How much does senior management really need to know? They need to know when the building is on fire of course, but do they need to know when one of the stairs is making a squeaking noise too? This is what Michelle Symonds discloses in an illuminating post for PM Hut. Here is what she has to say:
When you’re managing a particularly complex project which runs for a long time and involves several different work streams, it can be difficult to know the best way to communicate problems and potential risks to senior management.
Rule of Thumb
The way a risk manager informs superiors will vary by organization, job role, and project type. Although there is no single way to go about reporting risk, as a rule of thumb, it’s best to get a feel for your disclosure strategy during project management training.
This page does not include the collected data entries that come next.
(* ===== verification/FileBackupProps.v ===== *)
(** * Theorems on backups to files

    [BackupInv]: the documented behaviour of the file system, of SQLite and of its export
    ([BackupLaws]), and what backup and restore do to the files, in the logic of [Traces].
    [SmallBackup]: an instance of the laws.  [BackupProps]: the theorems. *)
From Stdlib Require Import ZArith Lia Ascii.
From stdpp Require Import base gmap list strings pretty.
From coqutil Require Import Datatypes.RecordSetters.
Import OCamlLikeNotations.
From S2P Require Import Prelude Traces CppStd Errno Values StringUtils Security StoreConfig Encryption Transactions StoreOpen Replica ReplicaSteps FileBackup.

Local Open Scope Z_scope.
Import Run.
#[local] Arguments constant {E} newValue _ /.

Module BackupInv.
Import Conn StoreObject Crash FileBackup.

(** *** Worlds with their history *)

Section Instances.
Context {W : Type} `{Files.Files W} `{Backing W}.

#[export] Instance traced_files : Files.Files (traced W) := {|
  Files.stat_size p s := Files.stat_size p s.1;
  Files.LoadBufferFromFile p s := Files.LoadBufferFromFile p s.1;
  Files.open_create p := lift (Files.open_create p);
  Files.SaveBufferToFile p b := lift (Files.SaveBufferToFile p b);
  Files.remove p := lift (Files.remove p);
  Files.rename p q := lift (Files.rename p q);
  Files.access p s := Files.access p s.1;
  Files.MkDir p := lift (Files.MkDir p) |}.

#[export] Instance traced_statements : Statements (traced W) := {|
  stmt := stmt;
  Prepare q st := lift (Prepare q st);
  Reset st := lift (Reset st);
  Execute args st := lift (Execute args st);
  ExecuteForValue args st := lift (ExecuteForValue args st);
  ExecuteForRows args n st := lift (ExecuteForRows args n st);
  Changes st s := Changes st s.1;
  LastInsertRowId st s := LastInsertRowId st s.1;
  GetColumnCount := GetColumnCount;
  GetColumn n st s := GetColumn n st s.1 |}.

#[export] Instance traced_backing : Backing (traced W) := {|
  conn := conn;
  CreateConn c b := lift (CreateConn c b);
  CloseConn h := lift_ (CloseConn h);
  GetStatement q h := lift (GetStatement q h);
  PoolFull s := PoolFull s.1;
  CloseAllConnections := lift_ CloseAllConnections;
  PoolInit c := lift (PoolInit c);
  AcquireConnection b := lift (AcquireConnection b);
  ReleaseConn h := lift_ (ReleaseConn h);
  ReopenConns := lift_ ReopenConns;
  AcquireAndDisableTrans := lift AcquireAndDisableTrans;
  EnableTrans b := lift_ (EnableTrans b);
  SlaveBackup h p b := lift (SlaveBackup h p b);
  SlaveRestore h p k b := lift (SlaveRestore h p k b);
  CheckReplicaForRestore h b := lift (CheckReplicaForRestore h b);
  VectorBackup h p k := lift (VectorBackup h p k);
  KeyLock p b := lift (KeyLock p b);
  KeyUnlock p := lift_ (KeyUnlock p);
  would_block s := would_block s.1;
  real_path p s := real_path p s.1;
  open_in p s := open_in p s.1;
  open_out p := lift (open_out p);
  pump p q := lift_ (pump p q);
  NotifyDataChange := lift_ NotifyDataChange;
  DoCloudSync t := lift_ (DoCloudSync t) |}.

End Instances.

(** *** What the system promises *)

Import ReplicaInv.

Definition file_of (c : Config) : string := (DbPath.GetDbPath c).2.

(** Statements that do not write to the main database. *)
Definition harmless (sql : string) : Prop :=
  sql ∈ [ATTACH_BACKUP_SQL; PRAGMA_BACKUP_JOUR_MODE_WAL; EXPORT_SQL; DETACH_BACKUP_SQL] \/
  String.prefix "PRAGMA cipher_default_attach_" sql = true.

(** [data p w] is the content of the file [p], lock files aside; [held p w] is what the database
    [p] holds, which depends on its files only; [full d c]: a file that contains [d] is without any
    other file a database that holds [c].  [attached h w] is the database that is attached to a
    connection as [backup].  Opening, closing and statements change the files of the databases of
    their connection only.  [export_database] makes the attached database hold what the main one
    holds; detaching it moves its log into the file. *)
Class BackupLaws (W D C : Type) `{Disk W} `{Files.Files W} `{Backing W} := {
  data : string -> W -> option D;
  held : string -> W -> C;
  full : D -> C -> Prop;
  db : conn -> string;
  text : stmt -> string;
  owner : stmt -> conn;
  attached : conn -> W -> option string;
  silent : relation W := fun w w' => (forall p, data p w' = data p w) /\ forall h, attached h w' = attached h w;
  touches (ps : list string) : relation W := fun w w' =>
    forall q, (forall p, p ∈ ps -> ~ part_of p q) -> data q w' = data q w;
  found_law p w : access p w = bool_decide (is_Some (data p w));
  held_law p w w' : (forall q, part_of p q -> data q w' = data q w) -> held p w' = held p w;
  del_law p w r w' : Files.remove p w = (r, w') -> (forall h, attached h w' = attached h w) /\
    (forall q, q <> p -> data q w' = data q w) /\
    (if bool_decide (r = None \/ r = Some Files.ENOENT) then data p w' = None else data p w' = data p w);
  rename_law p q w b w' : Files.rename p q w = (b, w') -> p <> q -> (forall h, attached h w' = attached h w) /\
    (forall r, r <> p -> r <> q -> data r w' = data r w) /\
    (if b then is_Some (data p w) /\ data q w' = data p w /\ data p w' = None else silent w w');
  lock_law p b w e w' : KeyLock p b w = (e, w') -> silent w w';
  unlock_law p w : silent w (KeyUnlock p w);
  create_law c b w e r w' : CreateConn c b w = ((e, r), w') ->
    touches [file_of c] w w' /\ held (file_of c) w' = held (file_of c) w /\ (e = E_OK -> is_Some r) /\
    forall h, r = Some h -> db h = file_of c /\ attached h w' = None;
  shut_law h w : touches (db h :: option_list (attached h w)) w (CloseConn h w) /\ held (db h) (CloseConn h w) = held (db h) w;
  statement_law q h w e r w' : GetStatement q h w = ((e, r), w') ->
    silent w w' /\ forall st, r = Some st -> text st = q /\ owner st = h;
  prepare_law q st w e st' w' : Prepare q st w = (e, st', w') ->
    silent w w' /\ owner st' = owner st /\ text st' = if is_ok e then q else text st;
  execute_law args st w e st' w' (h := owner st) : Execute args st w = (e, st', w') -> harmless (text st) ->
    owner st' = h /\ text st' = text st /\
    touches (db h :: option_list (attached h w) ++ option_list (attached h w')) w w' /\ held (db h) w' = held (db h) w /\
    (attached h w' = attached h w \/ attached h w' = None \/
       text st = ATTACH_BACKUP_SQL /\ exists p, args !! 0%nat = Some (VString p) /\ attached h w' = Some p) /\
    (e = E_OK -> text st = ATTACH_BACKUP_SQL -> forall p, args !! 0%nat = Some (VString p) -> attached h w' = Some p) /\
    (e = E_OK -> text st = PRAGMA_BACKUP_JOUR_MODE_WAL -> attached h w' = attached h w) /\
    (e = E_OK -> text st = EXPORT_SQL -> attached h w' = attached h w /\
       forall p, attached h w = Some p -> held p w' = held (db h) w) /\
    (e = E_OK -> text st = DETACH_BACKUP_SQL -> attached h w' = None /\
       forall p, attached h w = Some p -> data (p +:+ "-wal") w' = None -> exists d, data p w' = Some d /\ full d (held p w))
}.

(** *** The backup *)

Lemma temp_apart p : ~ part_of p (p +:+ ".tmp").
Proof.
  intros (s & Hs & Heq). apply Str.app_cancel_l in Heq as <-.
  by repeat (apply elem_of_cons in Hs as [Hs|Hs]; [discriminate Hs|]); apply not_elem_of_nil in Hs.
Qed.

Lemma temp_other p : p +:+ ".tmp" <> p.
Proof. intros Heq. apply (temp_apart p). exists EmptyString. rewrite Str.app_nil_r. split; [by left|done]. Qed.

Lemma part_self p s : s ∈ DB_SUFFIXES -> part_of p (p +:+ s).
Proof. by exists s. Qed.

Lemma part_refl p : part_of p p.
Proof. exists EmptyString. split; [by left|]. by rewrite Str.app_nil_r. Qed.

Section Backup.
Context {W D C : Type} `{BackupLaws W D C} (m p : string) (Happart : forall q, part_of p q \/ q = p +:+ ".tmp" -> ~ part_of m q).
Abbreviation op := (run (StoreObject.t * traced W)).
Abbreviation tmp := (p +:+ ".tmp").
Abbreviation wal := (p +:+ "-wal").
Implicit Types (w : W) (o : StoreObject.t) (h : conn).

(** The main database and every file that belongs neither to it nor to the new backup stay. *)
Definition mild : relation W := fun w w' =>
  held m w' = held m w /\ forall q, ~ part_of m q -> ~ part_of p q -> data q w' = data q w.

#[export] Instance mild_preorder : PreOrder mild.
Proof.
  split; [by intros w; split|]. intros w1 w2 w3 [Hh Hd] [Hh' Hd']. split; [congruence|]. intros q Hm Hp.
  rewrite Hd', Hd; done.
Qed.

Lemma silent_mild w w' : silent w w' -> mild w w'.
Proof. intros [Hd _]. split; [apply held_law|]; intros; apply Hd. Qed.

Lemma mild_temp w w' : mild w w' -> data tmp w' = data tmp w.
Proof. intros [_ Hd]. apply Hd; [apply Happart; by right|apply temp_apart]. Qed.

(** Removing a file of the backup. *)
Lemma delete_mild q w b w' : part_of p q -> Files.DeleteFile q w = (b, w') ->
  mild w w' /\ (forall r, r <> q -> data r w' = data r w) /\ (b = true -> data q w' = None).
Proof.
  unfold Files.DeleteFile. intros Hq Hdel. destruct (Files.remove q w) as [r w1] eqn:E. injection Hdel as <- <-.
  destruct (del_law _ _ _ _ E) as (_ & Hd & Hr). assert (mild w w1) as Hm.
  { split; [apply held_law|]; intros r' Hr'; [|intros ?]; apply Hd; intros ->; [|done]. revert Hr'. apply Happart. by left. }
  split; [done|]. split; [done|]. intros Hb. destruct r as [e|]; [|by rewrite bool_decide_true in Hr by auto].
  apply Z.eqb_eq in Hb as ->. by rewrite bool_decide_true in Hr by auto.
Qed.

(** A connection to the main database, to which the backup is attached or nothing. *)
Definition tied h w : Prop := db h = m /\ (attached h w = None \/ attached h w = Some p).

Lemma silent_tied h w w' : silent w w' -> tied h w -> tied h w'.
Proof. intros [_ Ha] [Hd Ht]. split; [done|]. by rewrite Ha. Qed.

Lemma touches_mild ps w w' : touches ps w w' -> (forall q, q ∈ ps -> q = m \/ q = p) -> held m w' = held m w -> mild w w'.
Proof. intros Ht Hps Hh. split; [done|]. intros q Hm Hp. apply Ht. intros q' Hq'. by destruct (Hps _ Hq') as [-> | ->]. Qed.

Lemma tied_list h w q : tied h w -> q ∈ db h :: option_list (attached h w) -> q = m \/ q = p.
Proof.
  intros [Hd Ha] Hq. apply elem_of_cons in Hq as [->|Hq]; [by left|]. right.
  destruct Ha as [Ha|Ha]; rewrite Ha in Hq; [by apply not_elem_of_nil in Hq|by apply list_elem_of_singleton in Hq].
Qed.

(** Executing a statement, of which the backup may be attached. *)
Lemma execute_mild args st w e st' w' : tied (owner st) w -> harmless (text st) ->
  (forall q, args !! 0%nat = Some (VString q) -> q = p) -> Execute args st w = (e, st', w') ->
  mild w w' /\ tied (owner st) w' /\ owner st' = owner st /\ text st' = text st.
Proof.
  intros Ht Hh Hargs E. destruct (execute_law _ _ _ _ _ _ E Hh) as (Ho & Htext & Htouch & Hheld & Ha & _).
  pose proof Ht as [Hd Hat]. assert (tied (owner st) w') as Ht'.
  { split; [done|]. destruct Ha as [->|[->|(_ & q & Hq & ->)]]; [done|by left|right]. by rewrite (Hargs _ Hq). }
  split; [|done]. rewrite Hd in Hheld. eapply touches_mild; [done| |done]. intros q Hq.
  rewrite app_comm_cons in Hq. apply elem_of_app in Hq as [Hq|Hq]; [exact (tied_list _ _ _ Ht Hq)|].
  apply (tied_list _ _ _ Ht'). by right.
Qed.

(** A step that keeps [mild], from a world that was reached from [w0]. *)
Lemma th_silent {A} (f : W -> A * W) (Q : A -> StoreObject.t -> W -> Prop) w0 o w : mild w0 w ->
  (forall a w', f w = (a, w') -> silent w w') -> (forall a w', f w = (a, w') -> mild w0 w' -> Q a o w') ->
  through (mild w0) (sys (lift f)) Q o w.
Proof.
  intros Hm Hs HQ. apply th_sys. intros a w' E. assert (mild w0 w') by (etrans; [done|by eapply silent_mild, Hs]). eauto.
Qed.

Lemma th_prepare q st w0 o w (Q : errno * stmt -> StoreObject.t -> W -> Prop) : mild w0 w -> tied (owner st) w ->
  (forall e st' w', Prepare q st w = (e, st', w') -> mild w0 w' -> silent w w' -> tied (owner st) w' -> owner st' = owner st ->
     text st' = (if is_ok e then q else text st) -> Q (e, st') o w') ->
  through (mild w0) (sys (Prepare (C := traced W) q st)) Q o w.
Proof.
  intros Hm Ht HQ. apply th_silent; [done| |]; intros [e st'] w' E; destruct (prepare_law (W := W) _ _ _ _ _ _ E) as (Hs & Ho & Htx); [done|].
  intros. eapply HQ; eauto using silent_tied.
Qed.

Lemma th_execute args st w0 o w (Q : errno * stmt -> StoreObject.t -> W -> Prop) : mild w0 w -> tied (owner st) w ->
  harmless (text st) -> (forall q, args !! 0%nat = Some (VString q) -> q = p) ->
  (forall e st' w', Execute args st w = (e, st', w') -> mild w0 w' -> tied (owner st) w' -> owner st' = owner st ->
     text st' = text st -> Q (e, st') o w') ->
  through (mild w0) (sys (Execute (C := traced W) args st)) Q o w.
Proof.
  intros Hm Ht Hh Ha HQ. apply th_sys. intros [e st'] w' E. destruct (execute_mild _ _ _ _ _ _ Ht Hh Ha E) as (Hmw & ? & ? & ?).
  assert (mild w0 w') by (by etrans). eauto.
Qed.
(* ===== verification/Configure.v ===== *)
(** * Opening one connection

    [OpenConnection]: [InnerOpen] of frameworks/native/rdb/src/sqlite_connection.cpp with everything it calls:
    the opening of the file, the pragmas ([Configure] and the functions below it), the key ([Encryption]), the
    functions and extensions that are registered, and the check of the database.  The calls of SQLite and
    of the file system are the class [Database], beside the codec of [Encryption].  [ConfigureInv]: what SQLite
    promises, and lemmas.  [ConfigureProps]: the theorems.

    Reports of faults are left out.  The state is the connection, and the key files and the database of
    [Encryption]; the configuration is an argument and, as its keys are mutable, part of the result. *)
From Stdlib Require Import ZArith Lia Ascii.
From stdpp Require Import base gmap list strings pretty.
From coqutil Require Import Datatypes.RecordSetters.
Import OCamlLikeNotations.
From S2P Require Import Prelude CppStd Errno Values StringUtils Security StoreConfig SqliteStmt Encryption.

Local Open Scope Z_scope.
Import Run.
#[local] Arguments constant {E} newValue _ /.

(** What opening asks of the system.  [file_found] and [dir_writable] are [access]; [not_compressed] says that
    the extended code is [SQLITE_WARNING_NOTCOMPRESSDB], [disk_full] that the system's is 28.  [QueryValue] and
    [ExecuteArgs] are [ExecuteForValue] and [ExecuteSql] of the connection, a statement that is made, run and
    dropped.  [load_config] switches the loading of extensions.  [double_text] is the text of a floating
    point number, which no pragma gives. *)
Class Database (D : Type) := {
  file_found : string -> D -> bool;
  dir_writable : string -> D -> bool;
  sqlite3_open_v2 : string -> Z -> option string -> D -> Z * D;
  not_compressed : D -> bool;
  variable_limit : D -> Z;
  ConfigLocale : string -> D -> D;
  create_function : string -> Z -> D -> Z * D;
  busy_timeout : Z -> D -> Z * D;
  st_mode : string -> D -> option Z;
  chmod : string -> Z -> D -> D;
  persist_wal : D -> Z * D;
  QueryValue : string -> D -> (errno * ValueObject) * D;
  ExecuteArgs : string -> list ValueObject -> D -> errno * D;
  disk_full : D -> bool;
  RegisterDbHook : D -> D;
  CreateDataChangeTempTrigger : D -> D;
  load_config : Z -> D -> Z * D;
  load_extension : string -> D -> Z * D;
  enable_icu : D -> D;
  double_text : Z -> string
}.

Module OpenConnection.
Import SQLiteError.
Abbreviation Config := RdbStoreConfig.t.

(** A result: a code of the library, or one of SQLite that is returned as it is. *)
Inductive code : Type := Code (e : errno) | Raw (rc : Z).

Definition succeeded (c : code) : bool := match c with Code e => is_ok e | Raw _ => false end.

(** [S_IXUSR | S_IXGRP | S_IRWXO] and [S_IRUSR | S_IWUSR | S_IRGRP | S_IWGRP]. *)
Definition LIMITED_RIGHTS : Z := 0x4F.
Definition KEPT_RIGHTS : Z := 0x1B0.
Definition SQLITE_WARNING : Z := 28.
Definition SQLITE_OPEN_READONLY : Z := 0x1.
Definition SQLITE_OPEN_READWRITE : Z := 0x2.
Definition SQLITE_OPEN_CREATE : Z := 0x4.
Definition SQLITE_OPEN_URI : Z := 0x40.
Definition SQLITE_OPEN_FULLMUTEX : Z := 0x10000.
Definition MODE_TRUNCATE : Z := 1.
Definition MODE_WAL : Z := 4.
Definition ICU_TOKENIZER : Z := 1.
Definition CUSTOM_TOKENIZER : Z := 2.
Definition DEFAULT_BUSY_TIMEOUT_MS : Z := 2000.
Definition WAL_AUTO_CHECKPOINT : Z := 100.
Definition DEFAULE_SYNC_MODE : string := "FULL".
Definition PRAGMA_META_DOUBLE_WRITE : string := "PRAGMA meta_double_write=enabled".
Definition MAX_LOAD_EXTENSION_COUNT : nat := 16.
Definition ENABLE_LOAD_EXTENSION : Z := 1.
Definition DISABLE_LOAD_EXTENSION : Z := 0.
Definition CUSTOM_TOKENIZER_LIB : string := "libcustomtokenizer.z.so".
Definition FUNCTIONS : list (string * Z) := [("merge_assets", 2); ("merge_asset", 2); ("import_db_from_path", 1)].

Definition INTEGRITIES (check : RdbStoreConfig.IntegrityCheck) : option string :=
  match check with
  | RdbStoreConfig.CHECK_NONE => None
  | RdbStoreConfig.CHECK_QUICK => Some "PRAGMA quick_check"
  | RdbStoreConfig.CHECK_FULL => Some "PRAGMA integrity_check"
  end.

(** The members of [SqliteConnection] that opening uses. *)
Record t := {
  isWriter_ : bool;
  isReadOnly_ : bool;
  isConfigured_ : bool;
  isSupportBinlog_ : bool;
  isSlave_ : bool;
  mode_ : Z;
  maxVariableNumber_ : Z;
  customScalarFunctions_ : OMap.smap RdbStoreConfig.ScalarFunctionInfo;
  config_ : Config
}.

(** The constructor. *)
Definition new (config : Config) (isWriter isSlave : bool) : t :=
  {| isWriter_ := isWriter; isReadOnly_ := false; isConfigured_ := false; isSupportBinlog_ := false; isSlave_ := isSlave;
     mode_ := MODE_WAL; maxVariableNumber_ := 0; customScalarFunctions_ := []; config_ := config |}.

Section Ops.
Context {K D : Type} `{Huks.Huks K} `{Files.Files K} `{Encryption.Codec D} `{Database D}.
Abbreviation world := ((SecurityManager.t * K) * D)%type.
Abbreviation op := (run (t * world)).

(** A call on the database, and a question. *)
Definition db {A} (f : D -> A * D) : op A := sys (fun w : world => let '(a, d) := f w.2 in (a, (w.1, d))).
Definition db_ (f : D -> D) : op unit := sys_ (fun w : world => (w.1, f w.2)).
Definition ask {A} (f : D -> A) : op A := get (fun s => f s.2.2).

(** [ValueObject::operator std::string]. *)
Definition text_of (v : ValueObject) : string :=
  match v with
  | VInt z => pretty z
  | VBool b => if b then "1" else "0"
  | VDouble d => double_text d
  | VString s => s
  | _ => EmptyString
  end.

(** Steps that are made until one fails. *)
Definition then_ (m k : op code) : op code := let! c := m in if succeeded c then k else ret c.

Definition SetTokenizer (config : Config) : op errno :=
  let tokenizer := RdbStoreConfig.tokenizer_ config in
  if (tokenizer =? RdbStoreConfig.NONE_TOKENIZER) || (tokenizer =? CUSTOM_TOKENIZER) then ret E_OK
  else if tokenizer =? ICU_TOKENIZER then let! _ := db_ enable_icu in ret E_OK
  else ret E_INVALID_ARGS.

Definition CheckDbNotExist (config : Config) (dbPath : string) : op errno :=
  let! found := ask (file_found dbPath) in
  ret (if negb found && negb (RdbStoreConfig.isCreateNecessary_ config) then E_DB_NOT_EXIST else E_OK).

(** The directory of a file: up to the last slash of either kind. *)
Definition dir_of (dbPath : string) : option string :=
  (fun pos => Str.substr dbPath 0 pos) <$> Str.find_last (fun c => Ascii.eqb c "\" || Ascii.eqb c "/") dbPath.

Definition OpenDatabase (dbPath : string) (openFileFlags : Z) : op errno :=
  let! o := self in
  let! errCode := db (sqlite3_open_v2 dbPath openFileFlags (if isSlave_ o && isSupportBinlog_ o then Some "compressvfs" else None)) in
  if errCode =? SQLITE_OK then ret E_OK
  else
    let! plain := ask not_compressed in
    if isSlave_ o && (errCode =? SQLITE_WARNING) && plain then ret E_SQLITE_CORRUPT
    else
      let! writable := ask (fun d => match dir_of dbPath with Some p => dir_writable p d | None => true end) in
      ret (if negb writable then E_INVALID_FILE_PATH else ErrNo errCode).

Fixpoint register (functions : list (string * Z)) (failed : Z -> code) : op code :=
  match functions with
  | [] => ret (Code E_OK)
  | (name, argc) :: rest =>
      let! rc := db (create_function name argc) in
      if rc =? SQLITE_OK then register rest failed else ret (failed rc)
  end.

Definition RegDefaultFunctions : op code := register FUNCTIONS (fun rc => Code (ErrNo rc)).

(** The code of SQLite is not translated. *)
Definition SetCustomFunctions (config : Config) : op code :=
  let functions := RdbStoreConfig.customScalarFunctions_ config in
  let! _ := modify (fun o => {o with customScalarFunctions_ := functions }) in
  register (map (fun '(name, info) => (name, RdbStoreConfig.argc_ info)) functions) Raw.

(** Execute rights and the rights of others are taken away. *)
Definition LimitPermission (config : Config) (dbPath : string) : op unit :=
  if RdbStoreConfig.IsMemoryRdb config then ret tt
  else
    let! st := ask (st_mode dbPath) in
    match st with
    | Some mode => when (negb (Z.land mode LIMITED_RIGHTS =? 0)) (db_ (chmod dbPath (Z.land mode KEPT_RIGHTS)))
    | None => ret tt
    end.

Definition SetDwrEnable (config : Config) : op unit :=
  if RdbStoreConfig.IsEncrypt config || RdbStoreConfig.IsMemoryRdb config then ret tt
  else let! _ := db (ExecuteArgs PRAGMA_META_DOUBLE_WRITE []) in ret tt.

Definition SetPersistWal (config : Config) : op code :=
  if RdbStoreConfig.IsMemoryRdb config then ret (Code E_OK)
  else let! rc := db persist_wal in ret (Code (if rc =? SQLITE_OK then E_OK else E_SET_PERSIST_WAL)).

Definition SetPageSize (config : Config) : op code :=
  let! o := self in
  let targetValue := RdbStoreConfig.pageSize_ config in
  if isReadOnly_ o || (targetValue =? GlobalConfig.DB_PAGE_SIZE) then ret (Code E_OK)
  else
    let! (errCode, object) := db (QueryValue "PRAGMA page_size") in
    if negb (is_ok errCode) then ret (Code errCode)
    else if Value.to_int64 object =? targetValue then ret (Code E_OK)
    else let! errCode := db (ExecuteArgs ("PRAGMA page_size=" +:+ pretty targetValue) []) in ret (Code errCode).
As another general guideline, Symonds advises to stay away from delivering particular results, while embracing others:
- open risks
- overall risks
- full risk totals
- closed risks
- low risks
Denoting the level of impacts is also of significance. For instance, how will risks impact a project budget? To get a better feel for the perspective of executive management, try imagining risks from a managerial viewpoint. Talk to stakeholders. Find out what concerns they have.
The Right Risks
Presenting management with too many risks simultaneously, as in the case of monthly risk trend reports, can scramble the data. Instead, present a narrow list of crucial risks to determine trends and flashpoints. And, as always, bring forth the highest risks available. If the “highest” risks are different each month, it will reflect well on your efforts.